:: DATA RECORDS ::

Definition parse_quick_open_cached_header (bytes : list byte) (offset : Z)
    : result RawHeader.t :=
  if zlen bytes <? 5 then Err CorruptArchive
  else
    crc_bytes ← slice bytes 0 4;
    let stored_crc := u32_le crc_bytes in
    tail ← slice_from bytes 4;
    '(header_size, header_size_vint_len) ← read_vint tail;
    if header_size =? 0 then Err CorruptArchive
    else
      _ ← validate_header_size offset header_size header_size_vint_len;
      let body_start := 4 + header_size_vint_len in
      match checked_add_u64 body_start header_size with
      | None => Err CorruptArchive
      | Some body_end =>
          if negb (body_end =? zlen bytes) then Err CorruptArchive
          else
            body ← slice bytes body_start body_end;
            parse_raw_header_from_parts offset stored_crc header_size header_size_vint_len body
      end.

(** [vint::read_vint(body.get(pos..).unwrap_or(&[]))?] with [pos += read]. *)
Definition read_vint_get (body : list byte) (pos : Z) : result (Z * Z) :=
  '(v, n) ← read_vint (get_from body pos);
  mret (v, pos + n).

(** The part of [read_quick_open_record] after the record's body is in. *)
Definition quick_open_record_header (body : list byte) (qopen_header_offset : Z)
    : result RawHeader.t :=
  '(_, pos) ← read_vint_get body 0;
  '(offset_from_qopen, pos) ← read_vint_get body pos;
  '(cached_header_size, pos) ← read_vint_get body pos;
  if MAX_HEADER_BODY <? cached_header_size then Err CorruptArchive
  else
    match checked_add_u64 pos cached_header_size with
    | None => Err CorruptArchive
    | Some cached_end =>
        if zlen body <? cached_end then Err CorruptArchive
        else
          match checked_sub_u64 qopen_header_offset offset_from_qopen with
          | None => Err CorruptArchive
          | Some original_offset =>
              bytes ← slice body pos cached_end;
              parse_quick_open_cached_header bytes original_offset
          end
    end.

Definition read_quick_open_record (remaining qopen_header_offset : Z)
    : io reader (option RawHeader.t * Z) :=
  if remaining =? 0 then mret (None, remaining)
  else if remaining <? 5 then lift (Err CorruptArchive)
  else
    '(stored_crc_bytes, remaining) ← read_quick_open_exact 4 remaining;
    let stored_crc := u32_le stored_crc_bytes in
    '(size_vint, remaining) ← read_quick_open_vint remaining;
    '(body_size, body_size_vint_len) ← lift (read_vint size_vint);
    if negb (body_size_vint_len =? zlen size_vint) || (body_size =? 0)
    then lift (Err CorruptArchive)
    else
      _ ← lift (validate_header_size qopen_header_offset body_size body_size_vint_len);
      if MAX_HEADER_BODY <? body_size then lift (Err CorruptArchive)
      else if remaining <? body_size then lift (Err CorruptArchive)
      else
        '(body, remaining) ← read_quick_open_exact body_size remaining;
        let computed_crc := crc32 (size_vint ++ body) in
        if negb (computed_crc =? stored_crc)
        then lift (Err (HeaderCrcMismatch stored_crc computed_crc))
        else
          raw ← lift (quick_open_record_header body qopen_header_offset);
          mret (Some raw, remaining).

Fixpoint parse_quick_open_loop (fuel : nat) (remaining qopen_header_offset : Z)
    (parsed : ParsedHeaders.t) : io reader (option ParsedHeaders.t) :=
  match fuel with
  | O => lift Panic
  | S fuel =>
      '(record, remaining) ← read_quick_open_record remaining qopen_header_offset;
      match record with
      | None => mret None
      | Some raw =>
          data_offset ← lift (data_offset_of raw);
          match RawHeader.header_type raw with
          | HeaderType.Encryption => mret None
          | HeaderType.EndArchive =>
              e ← lift (EndArchive.parse raw);
              mret (Some (ParsedHeaders.set_end e parsed))
          | _ =>
              parsed ← lift (dispatch_header raw data_offset parsed);
              parse_quick_open_loop fuel remaining qopen_header_offset parsed
          end
      end
  end.

(** Every record consumes bytes of the reader, so one round more than the
    reader has bytes is enough. *)
Definition parse_quick_open_records (remaining qopen_header_offset : Z)
    (main : MainArchiveHeader.t) : io reader (option ParsedHeaders.t) := fun r =>
  parse_quick_open_loop (S (length (rest_of r))) remaining qopen_header_offset
    (ParsedHeaders.from_quick_open main) r.

(** The payload of an encrypted Quick Open block: the decrypting reader over
    [take(data_area_size)] yields the plaintext of the whole blocks there
    are; a block cut short ends it. *)
Definition parse_encrypted_quick_open_records (qopen_raw : RawHeader.t)
    (qopen_service : ParsedService.t) (password : option ustring) (main : MainArchiveHeader.t)
    : io reader (option ParsedHeaders.t) :=
  match password, ParsedService.file_encryption qopen_service with
  | Some password, Some encryption =>
      let salt := FileEncryptionParams.salt encryption in
      let kdf_count := FileEncryptionParams.kdf_count encryption in
      if negb (FileEncryptionParams.version encryption =? 0) then mret None
      else if match FileEncryptionParams.check_data encryption with
              | Some check_data => negb (verify_password_rar5 password salt kdf_count check_data)
              | None => false
              end then mret None
      else
        let unpacked_size :=
          default (RawHeader.data_area_size qopen_raw)
            (FileHeader.unpacked_size (ServiceHeader.inner (ParsedService.header qopen_service))) in
        if negb (RawHeader.data_area_size qopen_raw mod 16 =? 0) then mret None
        else
          key ← lift (derive_key_rar5 password salt kdf_count);
          cipher ← gets (fun r => ztake (RawHeader.data_area_size qopen_raw) (rest_of r));
          let whole := ztake (zlen cipher - zlen cipher mod 16) cipher in
          let plain := (decrypt_blocks (cbc_new key (FileEncryptionParams.iv encryption)) whole).1 in
          lift (parse_quick_open_records unpacked_size (RawHeader.offset qopen_raw) main
                  (mk_reader plain 0)).1
  | _, _ => mret None
  end.

(** ['Q'; 'O']. *)
Definition QO : ustring := [81; 79].

Definition parse_quick_open_headers_at (quick_open_offset : Z) (main : MainArchiveHeader.t)
    (password : option ustring) : io reader (option ParsedHeaders.t) :=
  _ ← seek_start quick_open_offset;
  header ← read_raw_header;
  match header with
  | None => mret None
  | Some qopen_raw =>
      if negb (bool_decide (RawHeader.header_type qopen_raw = HeaderType.Service)) then mret None
      else
        qopen_data_offset ← lift (data_offset_of qopen_raw);
        qopen_service ← lift (parse_service_from_raw qopen_raw qopen_data_offset);
        let inner := ServiceHeader.inner (ParsedService.header qopen_service) in
        if negb (bool_decide (ServiceHeader.service_name (ParsedService.header qopen_service) = QO))
        then mret None
        else if negb (bool_decide (CompressionInfo.method (FileHeader.compression inner)
                                   = CompressionMethod.Store)) then mret None
        else if ParsedService.is_encrypted qopen_service then
          parse_encrypted_quick_open_records qopen_raw qopen_service password main
        else
          let unpacked_size :=
            default (RawHeader.data_area_size qopen_raw) (FileHeader.unpacked_size inner) in
          parse_quick_open_records unpacked_size (RawHeader.offset qopen_raw) main
  end.

Definition try_parse_quick_open_headers (parsed : ParsedHeaders.t) (password : option ustring)
    : io reader (option ParsedHeaders.t) :=
  match ParsedHeaders.main parsed with
  | None => mret None
  | Some main =>
      match MainArchiveHeader.quick_open_offset main with
      | None => mret None
      | Some quick_open_offset =>
          restore_pos ← stream_position;
          tried ← attempt (parse_quick_open_headers_at quick_open_offset main password);
          _ ← seek_start restore_pos;
          match tried with
          | inr answer => mret answer
          | inl _ => mret None
          end
      end
  end.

:: TASK OBJECTIVE ::
Write out the full set of records exactly as given.

:: EXERCISE OUTPUT ::
Definition parse_quick_open_cached_header (bytes : list byte) (offset : Z)
    : result RawHeader.t :=
  if zlen bytes <? 5 then Err CorruptArchive
  else
    crc_bytes ← slice bytes 0 4;
    let stored_crc := u32_le crc_bytes in
    tail ← slice_from bytes 4;
    '(header_size, header_size_vint_len) ← read_vint tail;
    if header_size =? 0 then Err CorruptArchive
    else
      _ ← validate_header_size offset header_size header_size_vint_len;
      let body_start := 4 + header_size_vint_len in
      match checked_add_u64 body_start header_size with
      | None => Err CorruptArchive
      | Some body_end =>
          if negb (body_end =? zlen bytes) then Err CorruptArchive
          else
            body ← slice bytes body_start body_end;
            parse_raw_header_from_parts offset stored_crc header_size header_size_vint_len body
      end.

(** [vint::read_vint(body.get(pos..).unwrap_or(&[]))?] with [pos += read]. *)
Definition read_vint_get (body : list byte) (pos : Z) : result (Z * Z) :=
  '(v, n) ← read_vint (get_from body pos);
  mret (v, pos + n).

(** The part of [read_quick_open_record] after the record's body is in. *)
Definition quick_open_record_header (body : list byte) (qopen_header_offset : Z)
    : result RawHeader.t :=
  '(_, pos) ← read_vint_get body 0;
  '(offset_from_qopen, pos) ← read_vint_get body pos;
  '(cached_header_size, pos) ← read_vint_get body pos;
  if MAX_HEADER_BODY <? cached_header_size then Err CorruptArchive
  else
    match checked_add_u64 pos cached_header_size with
    | None => Err CorruptArchive
    | Some cached_end =>
        if zlen body <? cached_end then Err CorruptArchive
        else
          match checked_sub_u64 qopen_header_offset offset_from_qopen with
          | None => Err CorruptArchive
          | Some original_offset =>
              bytes ← slice body pos cached_end;
              parse_quick_open_cached_header bytes original_offset
          end
    end.

Definition read_quick_open_record (remaining qopen_header_offset : Z)
    : io reader (option RawHeader.t * Z) :=
  if remaining =? 0 then mret (None, remaining)
  else if remaining <? 5 then lift (Err CorruptArchive)
  else
    '(stored_crc_bytes, remaining) ← read_quick_open_exact 4 remaining;
    let stored_crc := u32_le stored_crc_bytes in
    '(size_vint, remaining) ← read_quick_open_vint remaining;
    '(body_size, body_size_vint_len) ← lift (read_vint size_vint);
    if negb (body_size_vint_len =? zlen size_vint) || (body_size =? 0)
    then lift (Err CorruptArchive)
    else
      _ ← lift (validate_header_size qopen_header_offset body_size body_size_vint_len);
      if MAX_HEADER_BODY <? body_size then lift (Err CorruptArchive)
      else if remaining <? body_size then lift (Err CorruptArchive)
      else
        '(body, remaining) ← read_quick_open_exact body_size remaining;
        let computed_crc := crc32 (size_vint ++ body) in
        if negb (computed_crc =? stored_crc)
        then lift (Err (HeaderCrcMismatch stored_crc computed_crc))
        else
          raw ← lift (quick_open_record_header body qopen_header_offset);
          mret (Some raw, remaining).

Fixpoint parse_quick_open_loop (fuel : nat) (remaining qopen_header_offset : Z)
    (parsed : ParsedHeaders.t) : io reader (option ParsedHeaders.t) :=
  match fuel with
  | O => lift Panic
  | S fuel =>
      '(record, remaining) ← read_quick_open_record remaining qopen_header_offset;
      match record with
      | None => mret None
      | Some raw =>
          data_offset ← lift (data_offset_of raw);
          match RawHeader.header_type raw with
          | HeaderType.Encryption => mret None
          | HeaderType.EndArchive =>
              e ← lift (EndArchive.parse raw);
              mret (Some (ParsedHeaders.set_end e parsed))
          | _ =>
              parsed ← lift (dispatch_header raw data_offset parsed);
              parse_quick_open_loop fuel remaining qopen_header_offset parsed
          end
      end
  end.

(** Every record consumes bytes of the reader, so one round more than the
    reader has bytes is enough. *)
Definition parse_quick_open_records (remaining qopen_header_offset : Z)
    (main : MainArchiveHeader.t) : io reader (option ParsedHeaders.t) := fun r =>
  parse_quick_open_loop (S (length (rest_of r))) remaining qopen_header_offset
    (ParsedHeaders.from_quick_open main) r.

(** The payload of an encrypted Quick Open block: the decrypting reader over
    [take(data_area_size)] yields the plaintext of the whole blocks there
    are; a block cut short ends it. *)
Definition parse_encrypted_quick_open_records (qopen_raw : RawHeader.t)
    (qopen_service : ParsedService.t) (password : option ustring) (main : MainArchiveHeader.t)
    : io reader (option ParsedHeaders.t) :=
  match password, ParsedService.file_encryption qopen_service with
  | Some password, Some encryption =>
      let salt := FileEncryptionParams.salt encryption in
      let kdf_count := FileEncryptionParams.kdf_count encryption in
      if negb (FileEncryptionParams.version encryption =? 0) then mret None
      else if match FileEncryptionParams.check_data encryption with
              | Some check_data => negb (verify_password_rar5 password salt kdf_count check_data)
              | None => false
              end then mret None
      else
        let unpacked_size :=
          default (RawHeader.data_area_size qopen_raw)
            (FileHeader.unpacked_size (ServiceHeader.inner (ParsedService.header qopen_service))) in
        if negb (RawHeader.data_area_size qopen_raw mod 16 =? 0) then mret None
        else
          key ← lift (derive_key_rar5 password salt kdf_count);
          cipher ← gets (fun r => ztake (RawHeader.data_area_size qopen_raw) (rest_of r));
          let whole := ztake (zlen cipher - zlen cipher mod 16) cipher in
          let plain := (decrypt_blocks (cbc_new key (FileEncryptionParams.iv encryption)) whole).1 in
          lift (parse_quick_open_records unpacked_size (RawHeader.offset qopen_raw) main
                  (mk_reader plain 0)).1
  | _, _ => mret None
  end.

(** ['Q'; 'O']. *)
Definition QO : ustring := [81; 79].

Definition parse_quick_open_headers_at (quick_open_offset : Z) (main : MainArchiveHeader.t)
    (password : option ustring) : io reader (option ParsedHeaders.t) :=
  _ ← seek_start quick_open_offset;
  header ← read_raw_header;
  match header with
  | None => mret None
  | Some qopen_raw =>
      if negb (bool_decide (RawHeader.header_type qopen_raw = HeaderType.Service)) then mret None
      else
        qopen_data_offset ← lift (data_offset_of qopen_raw);
        qopen_service ← lift (parse_service_from_raw qopen_raw qopen_data_offset);
        let inner := ServiceHeader.inner (ParsedService.header qopen_service) in
        if negb (bool_decide (ServiceHeader.service_name (ParsedService.header qopen_service) = QO))
        then mret None
        else if negb (bool_decide (CompressionInfo.method (FileHeader.compression inner)
                                   = CompressionMethod.Store)) then mret None
        else if ParsedService.is_encrypted qopen_service then
          parse_encrypted_quick_open_records qopen_raw qopen_service password main
        else
          let unpacked_size :=
            default (RawHeader.data_area_size qopen_raw) (FileHeader.unpacked_size inner) in
          parse_quick_open_records unpacked_size (RawHeader.offset qopen_raw) main
  end.

Definition try_parse_quick_open_headers (parsed : ParsedHeaders.t) (password : option ustring)
    : io reader (option ParsedHeaders.t) :=
  match ParsedHeaders.main parsed with
  | None => mret None
  | Some main =>
      match MainArchiveHeader.quick_open_offset main with
      | None => mret None
      | Some quick_open_offset =>
          restore_pos ← stream_position;
          tried ← attempt (parse_quick_open_headers_at quick_open_offset main password);
          _ ← seek_start restore_pos;
          match tried with
          | inr answer => mret answer
          | inl _ => mret None
          end
      end
  end.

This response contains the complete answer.